(* ===== verification/Mph.v ===== *)
(** * Matching domain names: [matchergroup_mph.go] of the engine's
    [common/geodata/strmatcher]

    The rules for the bypass domains are matched by a minimal perfect hash
    table over one array of bytes, read without bounds checks.  The patterns
    are written as records into [arena]; [place] finds a seed for every bucket
    of hashes (hash, displace and compress); a lookup hashes the text once from
    the right and compares it with the one record its slot names.

    Bytes and machine integers are [Z]; the wrap-around of the hash arithmetic
    is written out.  A read outside the array is [None], in the unchecked reads
    too, so that a result that is never [None] is a memory-safety theorem.
    Slices whose contents the code sorts or counts are lists. *)

From Stdlib Require Import Ascii.
From S2P Require Import Prelude GoStrings.

#[local] Open Scope Z_scope.

(** ** Bytes *)

Abbreviation bytestring := (list Z) (only parsing).

Definition byte (c : ascii) : Z := Z.of_N (N_of_ascii c).
Definition bytes (s : string) : bytestring := byte <$> bytes_of s.
Definition size {A} (l : list A) : Z := Z.of_nat (length l).

(** [l[p:p+n]], with the check Go makes, or the promise an unchecked read rests on. *)
Definition slice (l : bytestring) (p n : Z) : option bytestring :=
  if (0 <=? p) && (0 <=? n) && (p + n <=? size l) then Some (take (Z.to_nat n) (drop (Z.to_nat p) l)) else None.

(** [l[p]]. *)
Definition at_index {A} (l : list A) (p : Z) : option A := if p <? 0 then None else l !! Z.to_nat p.

(** [bytes.Compare]. *)
Fixpoint bytes_compare (a b : bytestring) : comparison :=
  match a, b with
  | [], [] => Eq
  | [], _ => Lt
  | _, [] => Gt
  | x :: a, y :: b => match x ?= y with Eq => bytes_compare a b | c => c end
  end.

(** [binary.AppendUvarint]: seven bits at a time, at most ten bytes. *)
Fixpoint uvarint_bytes (fuel : nat) (x : Z) : bytestring :=
  match fuel with
  | O => []
  | S fuel => if x <? 128 then [x] else Z.lor (Z.land x 127) 128 :: uvarint_bytes fuel (Z.shiftr x 7)
  end.

Definition AppendUvarint (x : Z) : bytestring := uvarint_bytes 10 x.

(** ** The group *)

Inductive mphKind := mphKindFull | mphKindParent | mphKindDomain.
#[export] Instance mphKind_dec : EqDecision mphKind.
Proof. solve_decision. Defined.

Definition mphDomain : Z := 2 ^ 31.
Definition mphFull : Z := 2 ^ 30.
Definition mphParent : Z := 2 ^ 29.
Definition mphOffMask : Z := mphParent - 1.

Definition mphFlag (k : mphKind) : Z :=
  match k with mphKindFull => mphFull | mphKindParent => mphParent | mphKindDomain => mphDomain end.
Definition mphKinds : list mphKind := [mphKindFull; mphKindParent; mphKindDomain].

Definition mphMultipliers : list Z :=
  [0x9e3779b97f4a7c15; 0xc2b2ae3d27d4eb4f; 0x165667b19e3779f9; 0x27d4eb2f165667c5].

Inductive mph_error := errMphCollision | errMphBuilt | TooManyRules | NoSeed.

Record mphEntry := mkMphEntry { me_off : Z; me_value : Z; me_n : Z; me_kind : mphKind }.

Record MphMatcherGroup := mkMph {
  mg_arena : bytestring;
  mg_level0 : list Z;
  mg_level1 : list Z;
  mg_fp : list Z;
  mg_n0 : Z;
  mg_n1 : Z;
  mg_mul : Z;
  mg_single : Z;
  mg_multi : bool;
  mg_buf : bytestring;
  mg_entries : list mphEntry
}.

Definition NewMphMatcherGroup : MphMatcherGroup := mkMph [] [] [] [] 0 0 0 0 false [] [].

Definition dot : Z := 46.

(** [add]; [None]: it panics, the group is built. *)
Definition add (pattern : string) (kind : mphKind) (value : Z) (g : MphMatcherGroup) : option MphMatcherGroup :=
  if negb (bool_decide (mg_arena g = [])) then None
  else
    let pattern := bytes (ToLower pattern) in
    let off := uwrap 32 (size (mg_buf g)) in
    let n := uwrap 32 (size pattern) in
    let parent :=
      match pattern with
      | c :: _ => if c =? dot then [mkMphEntry (uwrap 32 (off + 1)) value (uwrap 32 (size pattern - 1)) mphKindParent] else []
      | [] => []
      end in
    Some (mkMph [] (mg_level0 g) (mg_level1 g) (mg_fp g) (mg_n0 g) (mg_n1 g) (mg_mul g) (mg_single g) (mg_multi g)
      (mg_buf g ++ pattern) (mg_entries g ++ mkMphEntry off value n kind :: parent)).

Definition AddFullMatcher (pattern : string) (value : Z) := add pattern mphKindFull value.
Definition AddDomainMatcher (pattern : string) (value : Z) := add pattern mphKindDomain value.

(** ** Writing the records *)

Definition entry_key (buf : bytestring) (e : mphEntry) : bytestring :=
  take (Z.to_nat (me_n e)) (drop (Z.to_nat (me_off e)) buf).

(** The order by pattern, then by the position of the entry. *)
Definition key_le (a b : nat * (bytestring * mphEntry)) : bool :=
  match bytes_compare a.2.1 b.2.1 with Lt => true | Gt => false | Eq => (a.1 <=? b.1)%nat end.

Definition key_order (a b : nat * (bytestring * mphEntry)) : Prop := key_le a b = true.
#[export] Instance key_order_dec : RelDecision key_order.
Proof. intros a b. unfold key_order. apply _. Defined.

Definition sorted_entries (g : MphMatcherGroup) : list (bytestring * mphEntry) :=
  (merge_sort key_order (imap (fun i e => (i, (entry_key (mg_buf g) e, e))) (mg_entries g))).*2.

(** The runs of equal patterns. *)
Fixpoint groups (l : list (bytestring * mphEntry)) : list (bytestring * list mphEntry) :=
  match l with
  | [] => []
  | (k, e) :: l =>
      match groups l with
      | (k', es) :: gs => if bool_decide (k = k') then (k, e :: es) :: gs else (k, [e]) :: (k', es) :: gs
      | [] => [(k, [e])]
      end
  end.

(** The distinct values of a kind, in order. *)
Definition values_of (kind : mphKind) (es : list mphEntry) : list Z :=
  foldl (fun vals e =>
    if bool_decide (me_kind e = kind) && negb (bool_decide (me_value e ∈ vals)) then vals ++ [me_value e] else vals)
    [] es.

Definition length_bytes (n : Z) : bytestring := if n <? 255 then [n] else 255 :: AppendUvarint n.

Definition value_bytes (multi : bool) (es : list mphEntry) (kind : mphKind) : bytestring :=
  match values_of kind es with
  | [] => []
  | vals => if multi then AppendUvarint (size vals) ++ (vals ≫= AppendUvarint) else []
  end.

Definition record_flags (es : list mphEntry) : Z :=
  foldl (fun flags kind => match values_of kind es with [] => flags | _ => Z.lor flags (mphFlag kind) end) 0 mphKinds.

(** One record: the array and the offsets with flags so far. *)
Definition write_record (multi : bool) (acc : bytestring * list Z) (grp : bytestring * list mphEntry)
  : bytestring * list Z :=
  let '(arena, recs) := acc in
  let '(k, es) := grp in
  (arena ++ length_bytes (size k) ++ k ++ (mphKinds ≫= value_bytes multi es),
   recs ++ [Z.lor (uwrap 32 (size arena)) (record_flags es)]).

Definition has_many_values (entries : list mphEntry) : bool :=
  match entries with
  | [] => false
  | e :: _ => existsb (fun e' => negb (me_value e' =? me_value e)) entries
  end.

Definition single_value (entries : list mphEntry) : Z := match entries with [] => 0 | e :: _ => me_value e end.

Definition writeRecords (g : MphMatcherGroup) : bytestring * list Z :=
  let '(arena, recs) :=
    foldl (write_record (has_many_values (mg_entries g))) ([], []) (groups (sorted_entries g)) in
  (arena ++ 0 :: (if bool_decide (recs = []) then [0] else []), recs).

(** ** Hashing *)

Definition mphHash (mul : Z) (s : bytestring) : Z := foldr (fun c h => uwrap 64 (h * mul + c)) 0 s.

Definition mphMix (h : Z) : Z :=
  let h := Z.lxor h (Z.shiftr h 32) in
  let h := uwrap 64 (h * 0xd6e8feb86659fd93) in
  Z.lxor h (Z.shiftr h 32).

Definition bucket (n0 f : Z) : Z := uwrap 32 (Z.shiftr (uwrap 64 (Z.shiftr f 32 * n0)) 32).

Definition slot (n1 f seed : Z) : Z :=
  let x := Z.shiftr (uwrap 64 (Z.lxor f (uwrap 64 (seed * 0x9e3779b97f4a7c15)) * 0xc4ceb9fe1a85ec53)) 32 in
  uwrap 32 (Z.shiftr (uwrap 64 (x * n1)) 32).

(** ** Placing the records *)

Definition bump (i : nat) (l : list nat) : list nat := <[i := S (l !!! i)]> l.

(** The counting sort: where each bucket starts, and the records by bucket. *)
Definition starts (n0 : nat) (bs : list nat) : list nat :=
  foldl (fun l b => <[S b := (l !!! S b + l !!! b)%nat]> l)
    (foldl (fun l b => bump (S b) l) (replicate (S n0) O) bs) (seq 0 n0).
Lemma migrate_other `{ServerDigest} cfg :
  cfg_Settings (migrateServerIDs cfg) = cfg_Settings cfg /\
  cfg_Port (migrateServerIDs cfg) = cfg_Port cfg.
Proof. by destruct cfg. Qed.

(** *** Pruning *)

(** What a pruning loop keeps, when the test of an entry does not depend on
    the entries before it. *)
Definition prune_result (P : VLESSServer -> bool) (f : VLESSServer -> VLESSServer)
    (active : string) (servers : list VLESSServer) : prune_acc :=
  (f <$> filter (fun s => P s = true) servers,
   if existsb (fun s => negb (P s) && bool_decide (active = sv_ID s)) servers then "" else active,
   length (filter (fun s => P s = false) servers)).

Lemma existsb_false_empty (P : VLESSServer -> bool) servers :
  (if existsb (fun s => negb (P s) && bool_decide ("" = sv_ID s)) servers then "" else "") = "".
Proof. by case_match. Qed.

Lemma prune_fold (step : prune_acc -> VLESSServer -> prune_acc) (P : VLESSServer -> bool)
    (f : VLESSServer -> VLESSServer) servers out active n :
  (forall (out : list VLESSServer) (active : string) (n : nat) s, step (out, active, n) s =
    if P s then (out ++ [f s], active, n)
    else (out, if bool_decide (active = sv_ID s) then "" else active, S n)) ->
  foldl step (out, active, n) servers =
  let '(l, a, k) := prune_result P f active servers in (out ++ l, a, (n + k)%nat).
Proof.
  intros Hstep. revert out active n. induction servers as [|s rest IH]; intros out active n.
  { cbn. by rewrite app_nil_r, Nat.add_0_r. }
  cbn [foldl]. rewrite Hstep. unfold prune_result. rewrite !filter_cons. cbn [existsb].
  destruct (P s) eqn:HP; rewrite IH; unfold prune_result; cbn [negb andb orb].
  - rewrite decide_True, decide_False by done. rewrite fmap_cons, <- app_assoc. done.
  - rewrite decide_False, decide_True by done. cbn [length]. rewrite Nat.add_succ_r.
    case_bool_decide; cbn [andb orb]; [|done]. by rewrite existsb_false_empty.
Qed.

Definition stale_keeps (subs : list Subscription) (preserve : bool) (active : string)
    (s : VLESSServer) : bool :=
  sv_Manual s || bool_decide (sv_ID s ∈ catalog_ids subs) ||
  (preserve && bool_decide (active = sv_ID s)).
(* ===== verification/Auth.v ===== *)
(** * Authentication: [auth.go], and the guard and the login of [api.go]

    [authService] is what [a.mu] protects: the sessions and the failed attempts
    per client address.  Every method is one definition; the clock is an
    argument.  The router's own authentication ([Authenticate]), the random
    token and the order in which Go visits a map are parameters. *)

From Stdlib Require Import Ascii.
From S2P Require Import Prelude GoStrings Settings.

#[local] Open Scope Z_scope.

Record authSession := mkSession { ss_Login : string; ss_ExpiresAt : Time }.

Record authAttempt := mkAttempt {
  at_Failures : Z;
  at_BlockedTil : Time;
  at_LastSeen : Time
}.

Definition zeroAttempt : authAttempt := mkAttempt 0 zero_time zero_time.

Definition maxAuthSessions : nat := 128.
Definition maxAuthAttempts : nat := 256.

Record authService := mkAuth {
  au_sessions : gmap string authSession;
  au_attempts : gmap string authAttempt
}.
#[export] Instance authService_eta : Eta authService := fun a =>
  mkAuth (au_sessions a) (au_attempts a).

Definition newAuthService : authService := mkAuth ∅ ∅.

(** A Go [range] over a map: every entry once, in some order. *)
Class RangeOrder (A : Type) := range_order : gmap string A -> list (string * A).
Class RangeLaws {A} (R : RangeOrder A) : Prop :=
  range_entries : forall m, range_order m ≡ₚ map_to_list m.

(** ** The service *)

Definition session_live (now : Time) (s : authSession) : bool := now <? ss_ExpiresAt s.

Definition attempt_kept (now : Time) (t : authAttempt) : bool :=
  negb ((negb (IsZero (at_BlockedTil t)) && (at_BlockedTil t <=? now)) ||
        (IsZero (at_BlockedTil t) && negb (IsZero (at_LastSeen t)) &&
         (10 * Minute <? now - at_LastSeen t))).

Definition cleanupLocked (now : Time) (a : authService) : authService :=
  mkAuth (filter (fun p => session_live now p.2 = true) (au_sessions a))
         (filter (fun p => attempt_kept now p.2 = true) (au_attempts a)).

(** The key of the first least entry, in the order of the range; "" stands for
    "none yet", as in the code. *)
Definition oldest_step {A} (at_ : A -> Time) (acc : string * Time) (entry : string * A)
  : string * Time :=
  let '(key, t) := acc in
  if bool_decide (key = "") || (at_ entry.2 <? t) then (entry.1, at_ entry.2) else acc.

Definition oldest_key {A} `{RangeOrder A} (at_ : A -> Time) (m : gmap string A) : string :=
  (foldl (oldest_step at_) ("", zero_time) (range_order m)).1.

Section Service.
Context `{RangeOrder authSession, RangeOrder authAttempt}.

Definition deleteOldestSessionLocked (a : authService) : authService :=
  a <| au_sessions ::= delete (oldest_key ss_ExpiresAt (au_sessions a)) |>.
Definition deleteOldestAttemptLocked (a : authService) : authService :=
  a <| au_attempts ::= delete (oldest_key at_LastSeen (au_attempts a)) |>.

(** [rand.Read] gave the token, or failed. *)
Definition createSession (token : option string) (login : string) (ttl : Duration) (now : Time)
    (a : authService) : option (string * authSession) * authService :=
  match token with
  | None => (None, a)
  | Some token =>
      let session := mkSession login (now + ttl) in
      let a := cleanupLocked now a in
      let a := if (maxAuthSessions <=? size (au_sessions a))%nat
               then deleteOldestSessionLocked a else a in
      (Some (token, session), a <| au_sessions ::= insert token session |>)
  end.

Definition session (token : string) (ttl : Duration) (now : Time) (a : authService)
  : option authSession * authService :=
  if bool_decide (token = "") then (None, a)
  else
    let a := cleanupLocked now a in
    match au_sessions a !! token with
    | Some s =>
        if session_live now s then
          let s := mkSession (ss_Login s) (now + ttl) in
          (Some s, a <| au_sessions ::= insert token s |>)
        else (None, a <| au_sessions ::= delete token |>)
    | None => (None, a <| au_sessions ::= delete token |>)
    end.

Definition deleteSession (token : string) (a : authService) : authService :=
  a <| au_sessions ::= delete token |>.

(** The remaining time, when the client is blocked. *)
Definition blocked (client : string) (now : Time) (a : authService)
  : option Duration * authService :=
  let a := cleanupLocked now a in
  let attempt := default zeroAttempt (au_attempts a !! client) in
  let remaining := at_BlockedTil attempt - now in
  if 0 <? remaining then (Some remaining, a)
  else if IsZero (at_BlockedTil attempt) then (None, a)
  else (None, a <| au_attempts ::= delete client |>).

Definition fail_attempt (now : Time) (t : authAttempt) : authAttempt :=
  if 5 <=? at_Failures t + 1 then mkAttempt 0 (now + 30 * Second) now
  else mkAttempt (at_Failures t + 1) (at_BlockedTil t) now.

Definition failed (client : string) (now : Time) (a : authService) : authService :=
  let a := cleanupLocked now a in
  let a := match au_attempts a !! client with
           | Some _ => a
           | None => if (maxAuthAttempts <=? size (au_attempts a))%nat
                     then deleteOldestAttemptLocked a else a
           end in
  a <| au_attempts ::= insert client
         (fail_attempt now (default zeroAttempt (au_attempts a !! client))) |>.

Definition succeeded (client : string) (a : authService) : authService :=
  a <| au_attempts ::= delete client |>.

(** ** The guard *)

Definition isPublicAuthPath (path : string) : bool :=
  bool_decide (path = "/api/auth/status") || bool_decide (path = "/api/auth/login") ||
  bool_decide (path = "/api/auth/logout").

Definition session_ttl (st : AppSettings) : Duration := swrap 64 (AuthSessionTTLHours st * Hour).

(** [ServeHTTP] after the origin check: [true] lets the request through. *)
Definition authorize (st : AppSettings) (path : string) (cookie : option string) (now : Time)
    (a : authService) : bool * authService :=
  if HasPrefix path "/api/" && negb (isPublicAuthPath path) && AuthEnabled st then
    match cookie with
    | None => (false, a)
    | Some token => let '(s, a) := session token (session_ttl st) now a in
                    (match s with Some _ => true | None => false end, a)
    end
  else (true, a).

(** ** The login *)

Inductive auth_answer := AuthOk | AuthInvalid | AuthUnavailable.

Inductive login_reply :=
| NotEnabled
| TooManyAttempts (retry_after : Z)
| BadLogin
| InvalidCredentials
| BackendFailed
| NoSession
| LoggedIn (token : string) (s : authSession).

(** The part before the router is asked: a reply, or the request goes on. *)
Definition loginBegin (st : AppSettings) (diagnostics : bool) (client : string)
    (request : option (string * string)) (now : Time) (a : authService)
  : option login_reply * authService :=
  if negb (AuthEnabled st) && negb diagnostics then (Some NotEnabled, a)
  else
    let '(remaining, a) := blocked client now a in
    match remaining with
    | Some d => (Some (TooManyAttempts (Z.max 1 (Z.quot d Second))), a)
    | None =>
        match request with
        | None => (Some BadLogin, a)
        | Some (login, password) =>
            if bool_decide (TrimSpace login = "") || bool_decide (password = "")
            then (Some BadLogin, a) else (None, a)
        end
    end.

(** The router is asked again once, when it could not answer and there is time. *)
Definition askRouter (first second : auth_answer) (in_time : bool) : auth_answer :=
  match first with
  | AuthUnavailable => if in_time then second else AuthUnavailable
  | _ => first
  end.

——————

**WHAT TO PRODUCE**
Your answer must be the lines above from the one containing "match cookie with" to the one containing "(** ** The login *)", both included, restated word for word.

**EXERCISE ANSWER**
    match cookie with
    | None => (false, a)
    | Some token => let '(s, a) := session token (session_ttl st) now a in
                    (match s with Some _ => true | None => false end, a)
    end
  else (true, a).

(** ** The login *)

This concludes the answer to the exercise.